One main difference was that Clyde Livingston was a baseball player in the book, while in the movie, he was a basketball star (which actually makes more sense as basketball has become the more popular sport).  The ending was also slightly different.  In the movie, the storm scene was made more dramatic by having it rain down on all the characters at the Camp Green Lake compound.  In the book, the rain only started as Stanley and Zero/Hector were driving away from Camp Green Lake in the lawyer’s car.

The book was as enjoyable and fun as the movie.  There are many characters and a lot of stuff going on with the nonlinear plot that is fairly complex for a YA novel.  Sachar mentioned how it was important for him to make it digestible and appealing for a 10-11 year old, and he pretty much succeeds in tying up all the loose ends.  I can now understand why my daughter was so impatient to watch the movie after she finished the book.  I heard that Sigourney Weaver wanted to star in Holes the movie because her daughter was also a big fan.

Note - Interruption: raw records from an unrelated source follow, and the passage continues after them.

(** * katana: the Manager of [katana/manager.py]

    A shallow embedding of the evaluation manager: flag search
    ([find_flag]), result registration ([register_data],
    [register_artifact], [register_flag]), target queueing
    ([queue_target], [queue], [requeue]), the driver loop ([join]) and the
    worker loop ([_thread]).

    Python objects are modelled by values: byte strings are lists of
    [Byte.byte], text is a list of code points, the Manager is a record
    threaded through an exception monad, and the [completed] attribute of
    the root targets is a finite set of target identities. *)

From Stdlib Require Import ZArith NArith List Bool Lia String Ascii.
From Stdlib.Strings Require Import Byte.
From stdpp Require Import base gmap.
Import ListNotations.
Lemma loaded_tasks_all_scored_witness :
  exists entries res,
    Csv.mockVoiceEntries (offline june17) Number_of_digits Number_of_digits csv_fixture
      = Resolved entries /\
    processEntries (offline june17) entries (Some "call") = Resolved res /\
    query_given (Some "call") = true /\
    length (tasks res) = 2%nat /\
    Forall (fun t => is_Some (score t)) (tasks res).
Proof.
  eexists. eexists. split; [vm_compute; reflexivity|].
  split; [vm_compute; reflexivity|]. split; [reflexivity|]. split; [reflexivity|].
  eapply (loaded_tasks_all_scored (offline june17) Number_of_digits Number_of_digits
            csv_fixture _ (offline june17) (Some "call"));
    [vm_compute; reflexivity | vm_compute; reflexivity | reflexivity].
Defined.

(* ================================================================== *)
(** * What the two lexicons match *)
(* ================================================================== *)

Section Matching.

(** The character before the position reached after [s], from [prev]. *)
Fixpoint last_of (prev : option ascii) (s : string) : option ascii :=
  match s with
  | EmptyString => prev
  | String c s' => last_of (Some c) s'
  end.
(** [proxy(path)] run from start to end without interleaving. *)
Definition proxy (env : Env) (path : string) (s : State) : State * Response :=
  match select_backend path s with
  | (None, s1) => (s1, no_backend_response)
  | (Some backend, s1) => complete env backend path (track (name backend) s1)
  end.

(** ** Statistics *)

(** [sum(xs)] on a list of floats. *)
Definition py_sum (xs : list Q) : Q := fold_left Qplus xs (inject_Z 0).

(** [sum(d.values())] on a [defaultdict(int)]. *)
Definition sum_values (d : gmap string Z) : Z :=
  map_fold (fun _ v acc => v + acc) 0 d.

(** The [avg_response_time_ms] expression of [stats] (and [avg_response]
    of [broadcast_metrics]). *)
Definition avg_response_time_ms (s : State) (backend_name : string) : Q :=
  match dl_get (response_times s) backend_name with
  | [] => inject_Z 0
  | _ :: _ =>
      let window := last_n 10 (dl_get (response_times s) backend_name) in
      py_round2
        (Qmult (Qdiv (py_sum window) (inject_Z (Z.of_nat (length window))))
               (inject_Z 1000))
  end.

Record BackendStats := mkBackendStats {
  st_name : string;
  st_url : string;
  st_type : string;
  st_healthy : bool;
  st_active_connections : Z;
  st_total_requests : Z;
  st_failed_requests : Z;
  st_avg_response_time_ms : Q
}.

Record Stats := mkStats {
  st_algorithm : string;
  st_backends : list BackendStats;
  st_sum_total_requests : Z;
  st_sum_total_failures : Z
}.

Definition backend_stats (s : State) (b : Backend) : BackendStats :=
  mkBackendStats (name b) (url b) (type b) (healthy b)
    (dd_get (active_connections s) (name b))
    (dd_get (total_requests s) (name b))
    (dd_get (failed_requests s) (name b))
    (avg_response_time_ms s (name b)).

Definition stats (s : State) : Stats :=
  mkStats (ALGORITHM s) (map (backend_stats s) (BACKENDS s))
          (sum_values (total_requests s)) (sum_values (failed_requests s)).

(** ** Administrative control *)

Definition valid : list string :=
  ["round-robin"; "least-connections"; "content-based"; "file-size"].

(** What [request.json] is when the view runs. *)
Inductive request_json :=
  | JsonRefused (code : Z)
    (* [request.json] itself raises the HTTP error with this code, such as
       415 for a request without a JSON body *)
  | JsonNotDict
    (* null, a list, a number or a string: it has no [get] *)
  | JsonDict (algorithm : option string).
    (* a JSON object; [algorithm] is [data.get('algorithm')] when that is
       a string, [None] when the key is absent or holds anything else *)

(** What the caller of a view gets: the response the view returned, or,
    when an exception left the view, the error page of Flask with its
    status: 500 for an exception of the code, the code of the HTTP error
    otherwise. *)
Inductive view_result :=
  | Replied (resp : Response)
  | Aborted (code : Z).

Definition reply_status (r : view_result) : Z :=
  match r with
  | Replied resp => status_code resp
  | Aborted code => code
  end.

(** [change_algorithm()]. *)
Definition change_algorithm (body : request_json) (s : State)
  : State * view_result :=
  match body with
  | JsonRefused code => (s, Aborted code)
  | JsonNotDict => (s, Aborted 500)
  | JsonDict new_algo =>
      match new_algo with
      | Some a =>
          if bool_decide (a ∈ valid)
          then (set_ALGORITHM a s,
                Replied (mkResponse 200
                           (Json [("message", "Algorithm changed to " +:+ a)])))
          else (s, Replied (mkResponse 400 (Json [("error", "Invalid algorithm")])))
      | None =>
          (s, Replied (mkResponse 400 (Json [("error", "Invalid algorithm")])))
      end
  end.

(** ** Health checking *)

(** The outcome of [requests.get(url + "/health", timeout=3)]: a response
    with a status code, or an exception (timeout, connection error). *)
Inductive probe_result :=
  | ProbeStatus (code : Z)
  | ProbeRaised.

Definition set_healthy (h : bool) (b : Backend) : Backend :=
  mkBackend (name b) (url b) (type b) h (color b).

(** The body of the [for backend in BACKENDS] loop for one backend. *)
Definition probe (r : probe_result) (b : Backend) : Backend :=
  match r with
  | ProbeStatus code => set_healthy (code =? 200) b
  | ProbeRaised => set_healthy false b
  end.

(** The loop body applied to the backend at position [i]. *)
Definition health_check_at (i : nat) (r : probe_result) (s : State) : State :=
  set_BACKENDS (alter (probe r) i (BACKENDS s)) s.

(** One iteration of [while True]: every backend is probed in turn;
    [results] gives the outcome of the probe of each backend. *)
Definition health_check (results : Backend → probe_result) (s : State)
  : State :=
  set_BACKENDS (map (fun b => probe (results b) b) (BACKENDS s)) s.

(** ** Interleaving semantics

    Flask serves every request on a thread of its own, and the health
    checker is one more thread.  A request thread is at one of four
    points of [proxy]; between two points it performs one atomic action on
    the shared globals.  The health checker changes one flag per step, and
    the policy can be switched at any time. *)

Inductive pc :=
  | Selected                  (* [select_backend] returned, lock not yet taken *)
  | Tracked                   (* counters bumped, inside [requests.request] *)
  | Raised                    (* the forward raised, handler not yet run *)
  | Leaving (resp : Response). (* [try] body or handler done, [finally] pending *)

Record Thread := mkThread {
  t_backend : Backend;
  t_path : string;
  t_pc : pc
}.

Record System := mkSystem {
  sys_state : State;
  sys_threads : list Thread
}.

(** The module as loaded, for a given [BACKENDS] table. *)
Definition init_state (bs : list Backend) : State :=
  mkState bs ∅ ∅ ∅ ∅ [] 0 "content-based".

Definition init (bs : list Backend) : System := mkSystem (init_state bs) [].

Inductive step : System → System → Prop :=
  | step_reject path s s' ts :
      select_backend path s = (None, s') →
      step (mkSystem s ts) (mkSystem s' ts)
  | step_select path s s' b ts :
      select_backend path s = (Some b, s') →
      step (mkSystem s ts) (mkSystem s' (ts ++ [mkThread b path Selected]))
  | step_track s b p ts1 ts2 :
      step (mkSystem s (ts1 ++ mkThread b p Selected :: ts2))
           (mkSystem (track (name b) s) (ts1 ++ mkThread b p Tracked :: ts2))
  | step_forward_ok env r s b p ts1 ts2 :
      forward env = Forwarded r →
      step (mkSystem s (ts1 ++ mkThread b p Tracked :: ts2))
           (mkSystem (record_success env b p s)
                     (ts1 ++ mkThread b p (Leaving r) :: ts2))
  | step_forward_raise s b p ts1 ts2 :
      step (mkSystem s (ts1 ++ mkThread b p Tracked :: ts2))
           (mkSystem s (ts1 ++ mkThread b p Raised :: ts2))
  | step_handler env s b p ts1 ts2 :
      step (mkSystem s (ts1 ++ mkThread b p Raised :: ts2))
           (mkSystem (record_failure env b p s)
                     (ts1 ++ mkThread b p
                               (Leaving (bad_gateway_response (name b))) :: ts2))
  | step_finally r s b p ts1 ts2 :
      step (mkSystem s (ts1 ++ mkThread b p (Leaving r) :: ts2))
           (mkSystem (release (name b) s) (ts1 ++ ts2))
  | step_health i r s ts :
      step (mkSystem s ts) (mkSystem (health_check_at i r s) ts)
  | step_change_algorithm body s ts :
      step (mkSystem s ts) (mkSystem (fst (change_algorithm body s)) ts).

(** The systems some execution of the program can be in. *)
Definition reachable (bs : list Backend) (sys : System) : Prop :=
  rtc step (init bs) sys.

(** A thread holds a connection from the increment of line 158 to the
    decrement of line 239. *)
Definition holds_connection (p : pc) : bool :=
  match p with
  | Selected => false
  | _ => true
  end.

(** A thread whose request has been counted in [total_requests] and whose
    outcome is still open. *)
Definition outcome_open (p : pc) : bool :=
  match p with
  | Tracked | Raised => true
  | _ => false
  end.

(** The number of threads routed to backend [n] whose point satisfies [P]. *)
Definition count_on (P : pc → bool) (n : string) (ts : list Thread) : Z :=
  Z.of_nat
    (length (List.filter (fun t => P (t_pc t) && String.eqb (name (t_backend t)) n)
                         ts)).

(** The number of threads whose point satisfies [P]. *)
Definition count_all (P : pc → bool) (ts : list Thread) : Z :=
  Z.of_nat (length (List.filter (fun t => P (t_pc t)) ts)).

(** The bookkeeping invariant of the interleaving semantics: every
    active-connection counter is the number of threads that hold a
    connection on that backend, their sum is the number of such threads,
    and the failures counted against a backend plus its requests whose
    outcome is still open do not exceed its total. *)
Definition counters_inv (sys : System) : Prop :=
  (∀ n, dd_get (active_connections (sys_state sys)) n
        = count_on holds_connection n (sys_threads sys))
  ∧ sum_values (active_connections (sys_state sys))
    = count_all holds_connection (sys_threads sys)
  ∧ (∀ n, 0 ≤ dd_get (failed_requests (sys_state sys)) n
          ∧ dd_get (failed_requests (sys_state sys)) n
            + count_on outcome_open n (sys_threads sys)
            ≤ dd_get (total_requests (sys_state sys)) n).

(** ** Runs and auxiliary notions used by the statements *)

(** [n] successive calls of [round_robin()], with the backends returned. *)
Fixpoint rr_run (n : nat) (s : State) : list (option Backend) * State :=
  match n with
  | O => ([], s)
  | S n' =>
      let '(b, s1) := round_robin s in
      let '(bs, s2) := rr_run n' s1 in
      (b :: bs, s2)
  end.

(** The positions in a healthy list of length [K] that [n] successive
    round-robin selections starting at cursor [c] pick. *)
Definition rr_indices (c : Z) (K n : nat) : list nat :=
  map (fun k => Z.to_nat ((c + Z.of_nat k) `mod` Z.of_nat K)) (seq 0 n).

(** How often position [i] occurs in a list of positions. *)
Definition occurrences (i : nat) (l : list nat) : Z :=
  Z.of_nat (length (List.filter (Nat.eqb i) l)).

Louis Sachar seems like a genuinely nice, personable guy.  I liked his notes at the end, when he mentioned how Holes was very popular at juvenile detention centers, and he’d received fan mail from the kids there.  He also admitted that he only learned that you can’t actually dig a hole 5 feet deep and 5 feet wide using a five-foot shovel until the movie was being made. There was no room for the actors to swing their shovels!